In that moment I knew exactly what she was upset about. She thought that I lied to her when she asked about our divorce all those years in the past, but the truth was that I wasn't lying at that moment. Since the divorce took place so soon after our conversation she felt as if I had betrayed her. For twenty-five years she had held that anger toward me. I felt awful when I realized what that one sentence had done to her. Even though she accepted my explanation it couldn't undo all the ramifications of how her belief that I lied led to unhappiness in her life. If only I had know what was going on in that little girl's brain so long ago.
In my line of work I constantly hear people recall the exact words that a parent, teacher or important adult said to them in childhood that were like knives turned in a wound. One woman who grew up in New York City asked her dad to meet her at the subway station near their house when she came home after dark, when she was in high school. He told her that no one would steal her, trying to reassure her that they lived in a safe neighborhood. What she heard was, that only things of value get stolen, and she wasn't worth stealing.
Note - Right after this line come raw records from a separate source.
(** The reinforcements of a player.  A player who owns no territory
    receives exactly 3, whatever the continents are.  When no continent has
    a negative bonus, the reinforcements are at least 3, at least a third of
    the territories owned, and at most the larger of the two plus the
    bonuses of all continents. *)
Theorem calculateReinforcements_bounds
        (continents : list Continent) (g : Game) (playerId : string) :
  let owned := getPlayerTerritoryCount g playerId in
  (owned = 0%nat -> calculateReinforcements continents g playerId == 3)
  /\ (Forall (fun c => 0 <= c_bonus c) continents ->
      3 <= calculateReinforcements continents g playerId
      /\ Qnat (owned / 3) <= calculateReinforcements continents g playerId
      /\ calculateReinforcements continents g playerId
         <= Qnat (Nat.max 3 (owned / 3))
            + fold_right (fun c acc => c_bonus c + acc) 0 continents).
Proof.
  cbv zeta. unfold getPlayerTerritoryCount. split.
  - intro H0. unfold calculateReinforcements. cbv zeta.
    rewrite (@getContinentBonus_none continents g playerId)
      by (apply length_zero_iff_nil; exact H0).
    rewrite H0. reflexivity.
  - intro H.
    pose proof (getContinentBonus_nonneg g playerId H) as Hb.
    pose proof (getContinentBonus_upper g playerId H) as Hu.
    unfold calculateReinforcements. cbv zeta.
    set (n := (List.length (filter (owns playerId) (map g)) / 3)%nat) in *.
    assert (Hn : Qnat (if (n <? 3)%nat then 3%nat else n) == Qnat (Nat.max 3 n)).
    { destruct (n <? 3)%nat eqn:E.
      - apply Nat.ltb_lt in E. now rewrite Nat.max_l by lia.
      - apply Nat.ltb_ge in E. now rewrite Nat.max_r by lia. }
    rewrite Hn.
    assert (H3 : 3 <= Qnat (Nat.max 3 n)).
    { change 3 with (Qnat 3) at 1. apply Qnat_le. lia. }
    assert (Hge : Qnat n <= Qnat (Nat.max 3 n)) by (apply Qnat_le; lia).
    split; [lra|]. split; lra.
Qed.

Lemma turnCard_none (rnd : nat -> Q) (g : Game) (current : Player) :
  turnCard rnd g current = None
  <-> conqueredThisTurn current = false
      \/ (drawPile (deck g) = [] /\ discardPile (deck g) = []).
Proof.
  unfold turnCard. destruct (conqueredThisTurn current).
  - destruct (draw_spec rnd (deck g)) as [[H1 [H2 H3]]|[card [d' [H3 _]]]]; rewrite H3; simpl.
    + split; auto.
    + split; [discriminate|]. intros [H|[H1 H2]]; [discriminate|].
      exfalso. unfold draw in H3. rewrite H1, H2 in H3. simpl in H3. rewrite H1 in H3.
      simpl in H3. discriminate.
  - split; auto.
Qed.

(** The end of a turn, player by player. *)
Lemma turnEnd_players (rnd : nat -> Q) (g : Game) (current : Player) :
  getCurrentPlayer g = Some current ->
  let h := turnEnd rnd g in
  (exists p,
      nth_error (players h) (currentPlayerIndex g) = Some p
      /\ p_id p = p_id current /\ conqueredThisTurn p = false
      /\ match turnCard rnd g current with
         | Some card =>
             hand p = hand current ++ [card]
             /\ pendingCardEarned h = Some (p_id current, card)
             /\ deck h = snd (draw rnd (deck g))
         | None =>
             hand p = hand current /\ pendingCardEarned h = None /\ deck h = deck g
         end)
  /\ (forall i, i <> currentPlayerIndex g ->
                nth_error (players h) i = nth_error (players g) i).
Proof.
  intro Hc. cbv zeta. unfold turnEnd, grantTurnCardIfEligible, turnCard.
  change (getCurrentPlayer (set_pendingCardEarned None g)) with (getCurrentPlayer g).
  rewrite Hc. unfold getCurrentPlayer in Hc.
  change (deck (set_pendingCardEarned None g)) with (deck g).
  destruct (conqueredThisTurn current) eqn:Ec; cbn [negb].
  - destruct (draw_spec rnd (deck g)) as [[H1 [H2 H3]]|[card [d' [H3 _]]]]; rewrite H3.
    + cbn. split.
      * rewrite nth_error_update_nth, Nat.eqb_refl, Hc. cbn.
        eexists. split; [reflexivity|]. repeat split; reflexivity.
      * intros i Hi. rewrite nth_error_update_nth.
        apply Nat.eqb_neq in Hi. rewrite Hi. reflexivity.
    + cbn. rewrite update_nth_twice. split.
      * rewrite nth_error_update_nth, Nat.eqb_refl, Hc. cbn.
        eexists. split; [reflexivity|]. repeat split; reflexivity.
      * intros i Hi. rewrite nth_error_update_nth.
        apply Nat.eqb_neq in Hi. rewrite Hi. reflexivity.
  - cbn. split.
    + rewrite nth_error_update_nth, Nat.eqb_refl, Hc. cbn.
      eexists. split; [reflexivity|]. repeat split; reflexivity.
    + intros i Hi. rewrite nth_error_update_nth.
      apply Nat.eqb_neq in Hi. rewrite Hi. reflexivity.
Qed.

(** The start of the next turn touches the pools only. *)
Lemma turnStart_players (continents : list Continent) (h : Game) (i : nat) :
  let g' := turnStart continents h in
  deck g' = deck h /\ pendingCardEarned g' = pendingCardEarned h
  /\ option_map hand (nth_error (players g') i) = option_map hand (nth_error (players h) i)
  /\ option_map p_id (nth_error (players g') i) = option_map p_id (nth_error (players h) i)
  /\ option_map conqueredThisTurn (nth_error (players g') i)
     = option_map conqueredThisTurn (nth_error (players h) i).
Proof.
  cbv zeta. unfold turnStart. cbv zeta.
  destruct (currentPlayerIndex (advanceCursor h) =? 0)%nat.
  - destruct (isFirstRound (advanceCursor h)); unfold startNewRound; cbn;
      rewrite nth_error_map; destruct (nth_error (players h) i); repeat split; reflexivity.
  - cbn. repeat split; reflexivity.
Qed.

(** [nextTurn] in a match with players.  The player who moved loses the
    conquest flag and, if the flag was set and the piles of the deck are
    not both empty, has drawn one card: the card is added to the hand,
    recorded as the pending card and taken from the deck.  Otherwise the
    hand, the deck and the (empty) pending card are as before.  Nobody else
    draws or has a flag changed.  The turn passes to the next player in
    rotation and the phase becomes TURN_ATTACK, unless the rotation is
    complete: then the first round is over, every player receives the
    reinforcements for the territories held, and the phase becomes
    GLOBAL_REINFORCE with the first player to move.  The map is not
    touched. *)
Theorem nextTurn_passes_turn
        (continents : list Continent) (rnd : nat -> Q) (g : Game) (current : Player) :
  getCurrentPlayer g = Some current ->
  let g' := nextTurn continents rnd g in
  let next := ((currentPlayerIndex g + 1) mod List.length (players g))%nat in
  currentPlayerIndex g' = next
  /\ map g' = map g
  /\ List.map p_id (players g') = List.map p_id (players g)
  /\ (next <> 0%nat ->
      phase g' = TURN_ATTACK /\ isFirstRound g' = isFirstRound g
      /\ List.map pool (players g') = List.map pool (players g))
  /\ (next = 0%nat ->
      phase g' = GLOBAL_REINFORCE /\ isFirstRound g' = false
      /\ Forall (fun p => pool p = calculateReinforcements continents g (p_id p))
                (players g'))
  /\ (exists p,
         nth_error (players g') (currentPlayerIndex g) = Some p
         /\ p_id p = p_id current /\ conqueredThisTurn p = false
         /\ match turnCard rnd g current with
            | Some card =>
                hand p = hand current ++ [card]
                /\ pendingCardEarned g' = Some (p_id current, card)
                /\ deck g' = snd (draw rnd (deck g))
            | None =>
                hand p = hand current /\ pendingCardEarned g' = None /\ deck g' = deck g
            end)
  /\ (turnCard rnd g current = None
      <-> conqueredThisTurn current = false
          \/ (drawPile (deck g) = [] /\ discardPile (deck g) = []))
  /\ (forall i, i <> currentPlayerIndex g ->
        option_map hand (nth_error (players g') i)
        = option_map hand (nth_error (players g) i)
        /\ option_map conqueredThisTurn (nth_error (players g') i)
           = option_map conqueredThisTurn (nth_error (players g) i)).
Proof.
  intro Hc. cbv zeta. rewrite nextTurn_unfold.
  assert (Hlen : (currentPlayerIndex g < List.length (players g))%nat).
  { apply nth_error_Some. unfold getCurrentPlayer in Hc. congruence. }
  destruct (List.length (players g) =? 0)%nat eqn:E0; [apply Nat.eqb_eq in E0; lia|].
  destruct (turnEnd_frame rnd g)
    as [F1 [F2 [F3 [F4 [F5 [F6 [F7 [F8 [F9 [F10 [F11 F12]]]]]]]]]]].
  destruct (turnEnd_players rnd g Hc) as [Hcur Hoth]. cbv zeta in Hcur, Hoth.
  set (h := turnEnd rnd g) in *.
  assert (Hst : forall i,
             deck (turnStart continents h) = deck h
             /\ pendingCardEarned (turnStart continents h) = pendingCardEarned h
             /\ option_map hand (nth_error (players (turnStart continents h)) i)
                = option_map hand (nth_error (players h) i)
             /\ option_map p_id (nth_error (players (turnStart continents h)) i)
                = option_map p_id (nth_error (players h) i)
             /\ option_map conqueredThisTurn (nth_error (players (turnStart continents h)) i)
                = option_map conqueredThisTurn (nth_error (players h) i))
    by (intro i; apply (turnStart_players continents h i)).
  assert (Hcards :
            (exists p,
                nth_error (players (turnStart continents h)) (currentPlayerIndex g) = Some p
                /\ p_id p = p_id current /\ conqueredThisTurn p = false
                /\ match turnCard rnd g current with
                   | Some card =>
                       hand p = hand current ++ [card]
                       /\ pendingCardEarned (turnStart continents h)
                          = Some (p_id current, card)
                       /\ deck (turnStart continents h) = snd (draw rnd (deck g))
                   | None =>
                       hand p = hand current
                       /\ pendingCardEarned (turnStart continents h) = None
                       /\ deck (turnStart continents h) = deck g
                   end)
            /\ (forall i, i <> currentPlayerIndex g ->
                  option_map hand (nth_error (players (turnStart continents h)) i)
                  = option_map hand (nth_error (players g) i)
                  /\ option_map conqueredThisTurn
                       (nth_error (players (turnStart continents h)) i)
                     = option_map conqueredThisTurn (nth_error (players g) i))).
  { split.
    - destruct Hcur as [p [Ep [Hid [Hfl Hcard]]]].
      destruct (Hst (currentPlayerIndex g)) as [S1 [S2 [S3 [S4 S5]]]].
      rewrite Ep in S3, S4, S5.
      destruct (nth_error (players (turnStart continents h)) (currentPlayerIndex g))
        as [p'|]; [|discriminate].
      simpl in S3, S4, S5. injection S3 as S3. injection S4 as S4. injection S5 as S5.
      exists p'. split; [reflexivity|]. split; [congruence|]. split; [congruence|].
      rewrite S1, S2, S3. exact Hcard.
    - intros i Hi. destruct (Hst i) as [_ [_ [S3 [_ S5]]]].
      rewrite S3, S5, (Hoth i Hi). split; reflexivity. }
  destruct Hcards as [Hc1 Hc2].
  unfold turnStart in *. cbv zeta in *.
  change (currentPlayerIndex (advanceCursor h))
    with ((currentPlayerIndex h + 1) mod List.length (players h))%nat in *.
  rewrite F2, F12 in *.
  destruct ((currentPlayerIndex g + 1) mod List.length (players g) =? 0)%nat eqn:En.
  - apply Nat.eqb_eq in En. rewrite En.
    split; [reflexivity|].
    split; [now destruct (isFirstRound (advanceCursor h))|].
    split.
    { destruct (isFirstRound (advanceCursor h)); simpl;
        rewrite map_map_same by reflexivity; exact F10. }
    split; [intro; congruence|]. split.
    { intros _. split; [reflexivity|]. split.
      - destruct (isFirstRound (advanceCursor h)) eqn:Ef; [reflexivity|exact Ef].
      - apply Forall_forall. intros p Hp.
        assert (Hmap : forall k, map k = map g -> players k = players h ->
                                 In p (players (startNewRound continents k)) ->
                                 pool p = calculateReinforcements continents g (p_id p)).
        { intros k Hk Hpk Hin. unfold startNewRound in Hin. simpl in Hin.
          apply in_map_iff in Hin. destruct Hin as [q [<- _]]. simpl.
          unfold calculateReinforcements, getContinentBonus. rewrite Hk. reflexivity. }
        destruct (isFirstRound (advanceCursor h)); eapply Hmap; try exact Hp;
          try reflexivity; exact F3. }
    split; [exact Hc1|]. split; [apply turnCard_none | exact Hc2].
  - apply Nat.eqb_neq in En.
    split; [simpl; rewrite F2, F12; reflexivity|]. split; [exact F3|]. split; [exact F10|].
    split; [intros _; simpl; auto|]. split; [intro; contradiction|].
    split; [exact Hc1|]. split; [apply turnCard_none | exact Hc2].
Qed.

(** ** The state sent to the clients *)







(** ** Display names *)

Lemma PLAYER_CALLSIGNS_NoDup : NoDup PLAYER_CALLSIGNS.
Proof.
  unfold PLAYER_CALLSIGNS.
  repeat (constructor; [simpl; intuition discriminate|]). constructor.
Qed.

(** With fewer than eight players, as in every match (a lobby takes four),
    [getNextDisplayName] proposes a call sign of the list that no player
    carries as display name. *)
Theorem getNextDisplayName_unused (g : Game) :
  (List.length (players g) < 8)%nat ->
  In (getNextDisplayName g) PLAYER_CALLSIGNS
  /\ forall p, In p (players g) -> displayName p <> getNextDisplayName g.
Proof.
  intro Hl. unfold getNextDisplayName. cbv zeta.
  set (used := filter JS.truthy_str (List.map displayName (players g))).
  destruct (find (fun name => negb (set_has used name)) PLAYER_CALLSIGNS) as [name|] eqn:Ef.
  - apply find_some in Ef. destruct Ef as [Hin Hn]. split; [exact Hin|].
    intros p Hp E. apply negb_true_iff in Hn.
    assert (Hu : set_has used name = true).
    { apply set_has_In. unfold used. apply filter_In. split.
      - rewrite <- E. apply in_map. exact Hp.
      - unfold PLAYER_CALLSIGNS in Hin. simpl in Hin.
        repeat (destruct Hin as [<-|Hin]; [reflexivity|]). contradiction. }
    congruence.
  - exfalso.
    assert (Hincl : incl PLAYER_CALLSIGNS used).
    { intros name Hin. pose proof (find_none _ _ Ef name Hin) as H.
      apply negb_false_iff in H. apply set_has_In, H. }
    pose proof (NoDup_incl_length PLAYER_CALLSIGNS_NoDup Hincl) as H.
    pose proof (filter_length_le JS.truthy_str (List.map displayName (players g))) as H'.
    rewrite length_map in H'. fold used in H'.
    change (List.length PLAYER_CALLSIGNS) with 8%nat in H. lia.
Qed.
Some people are told they are just like their father. This could be interpreted to mean they are brilliant, handsome, and talented or perhaps they are a loser, alcoholic, or deadbeat. The problem is that the person who spoke those words never checked to find out how they were received. The person who was the recipient believed the negative spin she put on them to be the truth.
Sometimes that child grows up, holding on to the hurt that was done, remembering where the incident took place, and even what he was wearing at that time, but the parent has no clue that it ever took place since it started out as an offhand remark not really meant to harm. However, by that time the adult has so much invested in the grudge he has carried that it is difficult to let go of his version of the truth. How sad! Yet we all do this. Everyone who is reading this has many memories of words that were expressed in passing that have tormented him or her. Now is the time to re-think the occurrence and release the anger, pain and hurt of the past.